In this scenario, the aggregator would most likely report that User 500 has an error with the feed. I've not dived much into RSS Bandit, but I believe all aggregators expect a feed when they query for it. They return error messages when the feed is broken or whatever but most of them wouldn't know how to handle a "Hey, you already have that item cached, nothing has been updated, FOOL" response from the server. I don't think the server or RSS in general is in a position to make those kind of responses because how would a server know if you have the cached copy? Bloglines might but it may use it's internal structure to tell if a user's copy is the latest “version“ or not.
So what is a solution to the RSS aggregator bottleneck?
To find a solution we have to first look at a sample RSS file. I'll use my full text RSS feed as an example. Items aren't listed as they're not really relevant.
channel
title Programming Reality
link http://geekswithblogs.net/jbrayton/
description Life in C#
managingEditor Jeremy Brayton
dc:language en-US
generator .Text Version 0.95.2004.102
item
item
item
/channel
The above snippet is not an actual RSS feed because .Text wasn't showing the text correctly when I saved the post. Rather than hope it showed up in publication, I thought it'd be best to change the example, not like the XML proves the point anyway.
This is a typical RSS feed and uses pretty much only required field information. There are 2 very important channel fields that would be perfect for RSS bandwidth bottlenecks: pubDate and lastBuildDate. pubDate is the date the content of the channel was published. This field ties into the item's pubDate field heavily and is used in the same fashion. lastBuildDate is a little more obscure in my logic and seems more like it's used mainly for updates to existing content items. So pubDate would be used to tell when new content has been added to the feed and lastBuildDate would be used to tell if there was some updates made in between the pubDate and whenever the user checked the feed.
This doesn't answer the problem though. Why? Because you have to download the entire RSS feed, parse it, then you can tell which content channels have been updated and when. The RSS aggregator would have to do the work here, comparing it's local cached feed to the feed it just downloaded. If the pubDate or lastBuildDate is different, then it should apply the new feed to the cached copy, overwriting it entirely. This may be what RSS aggregators do already if a pubDate or lastBuildDate is even included in the feed.

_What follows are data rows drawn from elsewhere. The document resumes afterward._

(** Alice's deletion leaves Carol's documents alone. *)
Lemma other_users_files_untouched_witness :
  filter (fun d => Files.value_eqb (Files.userId d) (VStr "carol-uid"))
         (Files.files (snd (SampleFiles.handler
                              (Files.Delete SampleFiles.report_id) 5000
                              SampleFiles.alice_user SampleFiles.store2)))
  = filter (fun d => Files.value_eqb (Files.userId d) (VStr "carol-uid"))
           (Files.files SampleFiles.store2).
Proof.
  apply (other_users_files_untouched Sample.toLowerCase SampleFiles.extname
           SampleFiles.within_limit SampleFiles.castObjectId
           SampleFiles.uploadedAt_default SampleFiles.File_save_error
           SampleFiles.sort_uploadedAt_desc
           (Files.Delete SampleFiles.report_id) 5000
           SampleFiles.alice_user SampleFiles.store2 (VStr "carol-uid")
           sample_ids_ok).
  discriminate.
Defined.

(** Alice's uploads on the empty store: a program, which the filter
    refuses; a film of one byte over the limit; and her report, which
    is written and stored. *)
Lemma upload_then_listed_witness :
  SampleFiles.handler (Files.Upload (Some SampleFiles.virus_part) "3000-42")
                      3000 SampleFiles.alice_user SampleFiles.empty
  = (Files.Unhandled "Executable files are not allowed for security reasons",
     SampleFiles.empty)
  /\ SampleFiles.handler (Files.Upload (Some SampleFiles.film_part) "3000-42")
                         3000 SampleFiles.alice_user SampleFiles.empty
     = (Files.Unhandled "File too large", SampleFiles.empty)
  /\ Files.reply_status
       (fst (SampleFiles.handler
               (Files.Upload (Some SampleFiles.report_part) "3000-42")
               3000 SampleFiles.alice_user SampleFiles.empty)) = 201
  /\ snd (SampleFiles.handler
            (Files.Upload (Some SampleFiles.report_part) "3000-42")
            3000 SampleFiles.alice_user SampleFiles.empty)
     = {| Files.files := [SampleFiles.report_doc];
          Files.next_file_id := 1;
          Files.disk := ["/uploads/file-3000-42.pdf"] |}.
Proof.
  destruct (upload_then_listed Sample.toLowerCase SampleFiles.extname
              SampleFiles.within_limit
              SampleFiles.castObjectId SampleFiles.uploadedAt_default
              SampleFiles.File_save_error SampleFiles.sort_uploadedAt_desc
              SampleFiles.alice_user 3000 "3000-42" SampleFiles.empty
              sample_sort_perm) as [_ H].
  destruct (H SampleFiles.virus_part) as [Hvirus _].
  destruct (H SampleFiles.film_part) as [_ [Hfilm _]].
  destruct (H SampleFiles.report_part) as [_ [_ Hreport]].
  split; [|split; [|split]].
  - apply Hvirus. vm_compute. reflexivity.
  - apply Hfilm; vm_compute; reflexivity.
  - destruct Hreport as [_ [_ K]];
      [vm_compute; reflexivity | vm_compute; reflexivity |].
    exact (proj1 (K eq_refl)).
  - vm_compute. reflexivity.
Defined.

(** Carol uploads her photo and deletes it again. *)
Lemma upload_then_delete_witness :
  Files.files
    (snd (SampleFiles.delete_file SampleFiles.carol_user SampleFiles.photo_id
                                  SampleFiles.store2))
  = Files.files SampleFiles.store1.
Proof.
  refine (proj2 (upload_then_delete SampleFiles.castObjectId
                   SampleFiles.uploadedAt_default SampleFiles.File_save_error
                   SampleFiles.carol_user SampleFiles.photo 4000
                   SampleFiles.photo_id SampleFiles.store1
                   _ eq_refl eq_refl)).
  split; simpl; repeat constructor. intros [].
Defined.
(** C9: in every state the server reaches (session ids being UUIDs), for a
    session object [A] and any target participant, a stream handle
    registered for another session never sits under the key a delivery for
    [A] looks up, whatever participant strings the handles were registered
    with; so the delivery either writes nothing or writes to the socket of
    a handle registered under [A]'s own session id. *)
Theorem routing_isolation (w : World) (actions : list Action) (r : ref)
    (A : Session) (audioData : Buffer) (target : string) :
  uuid_contract services ->
  let st := run services w actions in
  heap st !! r = Some A ->
  (forall (key : string) (handle : StreamHandle),
     activeStreams st !! key = Some handle ->
     h_sessionId handle <> sessionId A ->
     key <> streamKey (sessionId A) target) /\
  (trace (sendAudioToParticipant services audioData target A st).2 = trace st \/
   exists handle : StreamHandle,
     activeStreams st !! streamKey (sessionId A) target = Some handle /\
     h_sessionId handle = sessionId A /\
     trace (sendAudioToParticipant services audioData target A st).2 =
       trace st ++
       [WsSend (h_ws handle)
          (mkMediaMessage "media"
             ("stream-" +:+ sessionId A +:+ "-" +:+ target) audioData)]).
Proof.
  intros Huuid. cbn zeta. intros HA.
  destruct (well_keyed_run w actions Huuid) as (_ & Hobjects & Hstreams).
  set (st := run services w actions) in *.
  assert (HlenA : String.length (sessionId A) = 36).
  { rewrite Forall_forall in Hobjects. apply Hobjects.
    apply list_elem_of_fmap. exists A. split; [reflexivity |].
    eapply list_elem_of_lookup_2. exact HA. }
  assert (Hsame : forall key handle,
             activeStreams st !! key = Some handle ->
             key = streamKey (sessionId A) target ->
             h_sessionId handle = sessionId A).
  { intros key handle Hlookup Hkey.
    destruct (Hstreams key handle Hlookup) as [Hbuilt Hlen].
    rewrite Hkey in Hbuilt.
    destruct (streamKey_injective (sessionId A) (h_sessionId handle) target
                (Str.of_nullable (h_participant handle))) as [Heq _];
      [congruence | exact Hbuilt | congruence]. }
  split.
  - intros key handle Hlookup Hother Hkey.
    apply Hother. eapply Hsame; eassumption.
  - rewrite sendAudioToParticipant_run. cbn [snd].
    destruct (activeStreams st !! streamKey (sessionId A) target)
      as [handle |] eqn:Hlookup; [| left; reflexivity].
    destruct (readyState services (h_ws handle) (world st) =? 1)%Z;
      [| left; reflexivity].
    right. exists handle. split; [reflexivity |].
    split; [eapply Hsame; [exact Hlookup | reflexivity] | reflexivity].
Qed.
(** ** C10: the divider-resize step *)

(** C10. For every pane-size list, divider index (with a pane after it) and
    pointer fraction [frac]: the pane at the divider becomes
    [frac*100 - cumulative] clamped to [10, 90], the next pane becomes its
    old size minus the delta, clamped below at 10, no other pane and not the
    length change; and applying the step again with the same pointer
    fraction gives the same sizes (equal as numbers). *)
Theorem handleMouseMove_spec (ps : list Q) (i : nat) (frac : Q) :
  S i < length ps ->
  let ps' := handleMouseMove ps i frac in
  let newSize := qmax (10 # 1) (qmin (90 # 1) (frac * (100 # 1) - sum_first i ps)) in
  length ps' = length ps /\
  nth i ps' 0%Q = newSize /\
  (10 # 1 <= newSize <= 90 # 1)%Q /\
  nth (S i) ps' 0%Q = qmax (10 # 1) (nth (S i) ps 0 - (newSize - nth i ps 0))%Q /\
  (forall j, j <> i -> j <> S i -> nth j ps' 0%Q = nth j ps 0%Q) /\
  Forall2 Qeq (handleMouseMove ps' i frac) ps'.
Proof.
  intros Hi ps' newSize.
  assert (Hlen : length ps' = length ps)
    by (unfold ps', handleMouseMove; now rewrite !length_set_nth).
  assert (Hnth_i : nth i ps' 0%Q = newSize).
  { unfold ps', handleMouseMove.
    rewrite nth_set_nth_neq by lia.
    apply nth_set_nth_eq; lia. }
  assert (Hnth_Si : nth (S i) ps' 0%Q
                    = qmax (10 # 1) (nth (S i) ps 0 - (newSize - nth i ps 0))%Q).
  { unfold ps', handleMouseMove.
    apply nth_set_nth_eq; rewrite length_set_nth; lia. }
  split; [exact Hlen|].
  split; [exact Hnth_i|].
  split; [apply clamp_bounds|].
  split; [exact Hnth_Si|].
  split.
  { intros j Hj1 Hj2; unfold ps', handleMouseMove.
    rewrite !nth_set_nth_neq by congruence; reflexivity. }
  (* the second step *)
  assert (Hcum : sum_first i ps' = sum_first i ps).
  { unfold ps', handleMouseMove.
    rewrite !sum_first_set_nth by lia; reflexivity. }
  unfold handleMouseMove at 1.
  cbv zeta.
  rewrite Hcum.
  fold newSize.
  rewrite Hnth_i, (set_nth_same_value i newSize 0%Q ps' Hnth_i).
  apply Forall2_Qeq_set_nth.
  set (p := nth (S i) ps' 0%Q).
  assert (Hp : (10 # 1 <= p)%Q) by (unfold p; rewrite Hnth_Si; apply qmax_ge_l).
  assert (Heq : (p - (newSize - newSize) == p)%Q) by ring.
  rewrite qmax_of_ge.
  - exact Heq.
  - rewrite Heq; exact Hp.
Qed.

(** ** JS map lemmas *)

Lemma map_get_In {V} (k : string) (v : V) (m : list (string * V)) :
  map_get k m = Some v -> In (k, v) m.
Proof.
  induction m as [|[k' v'] m IH]; simpl; [discriminate|].
  destruct (String.eqb_spec k' k) as [->|]; intros H.
  - inversion H; auto.
  - auto.
Qed.

Lemma map_get_delete {V} (k : string) (m : list (string * V)) :
  map_get k (map_delete k m) = None.
Proof.
  induction m as [|[k' v'] m IH]; simpl; auto.
  destruct (String.eqb_spec k' k) as [->|Hne]; simpl.
  - exact IH.
  - destruct (String.eqb_spec k' k); [contradiction|exact IH].
Qed.

Lemma filter_not_In (id : string) (l : list string) :
  ~ In id (filter (fun x => negb (String.eqb x id)) l).
Proof.
  rewrite filter_In; intros [_ H].
  now rewrite String.eqb_refl in H.
Qed.

(** ** C1: removeFromSplit *)

(** C1 (code bug). With the split view disabled and a session ["a"]
    active, [removeFromSplit "x"] leaves no member, and the active
    selection is then set to null ([newSessionIds[0] || null]) instead of
    being kept at ["a"].  Its sibling [disableSplitView] keeps the prior
    selection in the same state ([sessionIds[0] || get().activeSessionId]). *)
Lemma removeFromSplit_drops_prior_active :
  let w := mkWorld (mkStore [] [] (Some "a") false (mkSplitView false [] vertical))
             [] [] in
  (store w).(activeSessionId) = Some "a" /\
  (store (snd (removeFromSplit "x" w))).(activeSessionId) = None /\
  (store (snd (disableSplitView w))).(activeSessionId) = Some "a".
Proof. split; [|split]; reflexivity. Qed.

(** ** C8: deleteSession *)

(** C8. When the host confirms the deletion, [deleteSession id] removes
    the record of [id]; if [id] was active the selection falls back to a
    remaining session (never null while one remains) or to null when none
    remains, otherwise it is unchanged; [id] leaves the split membership,
    and the split view is disabled and emptied when fewer than two members
    remain. *)
Theorem deleteSession_spec (id : string) (st : Store) (rs : list Reply)
    (lg : list Cmd) :
  let w := mkWorld st (RUnit :: rs) lg in
  let st' := store (snd (deleteSession id w)) in
  let newSplit := filter (fun x => negb (String.eqb x id)) st.(splitView).(sessionIds) in
  fst (deleteSession id w) = Some tt /\
  st'.(sessions) = map_delete id st.(sessions) /\
  map_get id st'.(sessions) = None /\
  (st.(activeSessionId) = Some id ->
     (st'.(sessions) <> [] ->
        exists k, st'.(activeSessionId) = Some k /\ In k (map_keys st'.(sessions))) /\
     (st'.(sessions) = [] -> st'.(activeSessionId) = None)) /\
  (st.(activeSessionId) <> Some id -> st'.(activeSessionId) = st.(activeSessionId)) /\
  ~ In id st'.(splitView).(sessionIds) /\
  (length newSplit < 2 -> st'.(splitView) = mkSplitView false [] vertical) /\
  (2 <= length newSplit ->
     st'.(splitView).(sessionIds) = newSplit /\
     st'.(splitView).(enabled) = st.(splitView).(enabled)).
Proof.
  intros w st' newSplit.
  assert (Hst' : st' = delete_update id st) by reflexivity.
  assert (Hres : fst (deleteSession id w) = Some tt) by reflexivity.
  rewrite Hst'; clear Hst'.
  unfold delete_update; cbn -[filter map_delete].
  fold newSplit.
  split; [exact Hres|].
  split; [reflexivity|].
  split; [apply map_get_delete|].
  split.
  { intros Ha; rewrite Ha; cbn; rewrite String.eqb_refl.
    split.
    - destruct (map_delete id (sessions st)) as [|[k v] m]; [contradiction|].
      intros _; exists k; split; [reflexivity|left; reflexivity].
    - intros ->; reflexivity. }
  split.
  { intros Ha.
    destruct (activeSessionId st) as [a|]; cbn; [|reflexivity].
    destruct (String.eqb_spec a id) as [->|]; [contradiction|reflexivity]. }
  destruct (Nat.leb_spec (length newSplit) 1) as [Hlt|Hge]; cbn.
  - split; [intros []|]. split; [reflexivity|]. intros; lia.
  - split; [apply filter_not_In|]. split; [intros; lia|]. auto.
Qed.

(** ** Store invariants preserved by actions *)

Section Preservation.
Variable P : Store -> Prop.

Lemma pres_ret {A} (a : A) : preserves P (ret a).
Proof. intros w H; exact H. Qed.

Lemma pres_throw {A} : preserves P (@throw A).
Proof. intros w H; exact H. Qed.

Lemma pres_get : preserves P get.
Proof. intros w H; exact H. Qed.

Lemma pres_host (c : Cmd) : preserves P (host c).
Proof.
  intros w H; unfold host.
  destruct (replies w) as [|[] rs]; exact H.
Qed.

The solution here would be to have 2 feeds. The main feed would be a shell rss feed which would include only the necessary information and the dates in question. All bulk content and items would be stripped out to save space. The secondary feed would be the full text feed, including everything from the main feed. RSS aggregators would first query the main feed, then compare it with the cached copy of the secondary feed. If the RSS aggregator's cached copy date doesn't match the main feed date, then and only then would it download the full text secondary feed and cache that copy only. Comments are viewed in RSS Bandit in roughly this same fashion, with a separate feed for the comments. Something like this wouldn't be too much of a stretch to implement from a aggregator standpoint. The problem would be getting those that build the RSS feed to include pubDate and lastBuildDate which may or may not be an easy thing to do.
Conclusion
To be honest, I don't know why this issue hasn't been tackled and completed already. I know when I open Outlook, I don't want to download every single email in my Inbox multiple times, so why on earth would I want to re-download the same exact RSS feed multiple times? In the case of my blog, I check it regularly in RSS Bandit but it rarely gets updated due to my busy schedule. It'd seem like a waste for me to download the feed I know hasn't been updated, multiple times in the same day. I'd rather my RSS aggregator check the feed every so often and go “Nope, nothings changed” than go “Oh, I'll download this for the 50th time today even though I know it's the same thing I already have”. It just doesn't seem to make much sense but RSS is still very much in it's infancy to teenage years. I expect issues like this to be worked through eventually.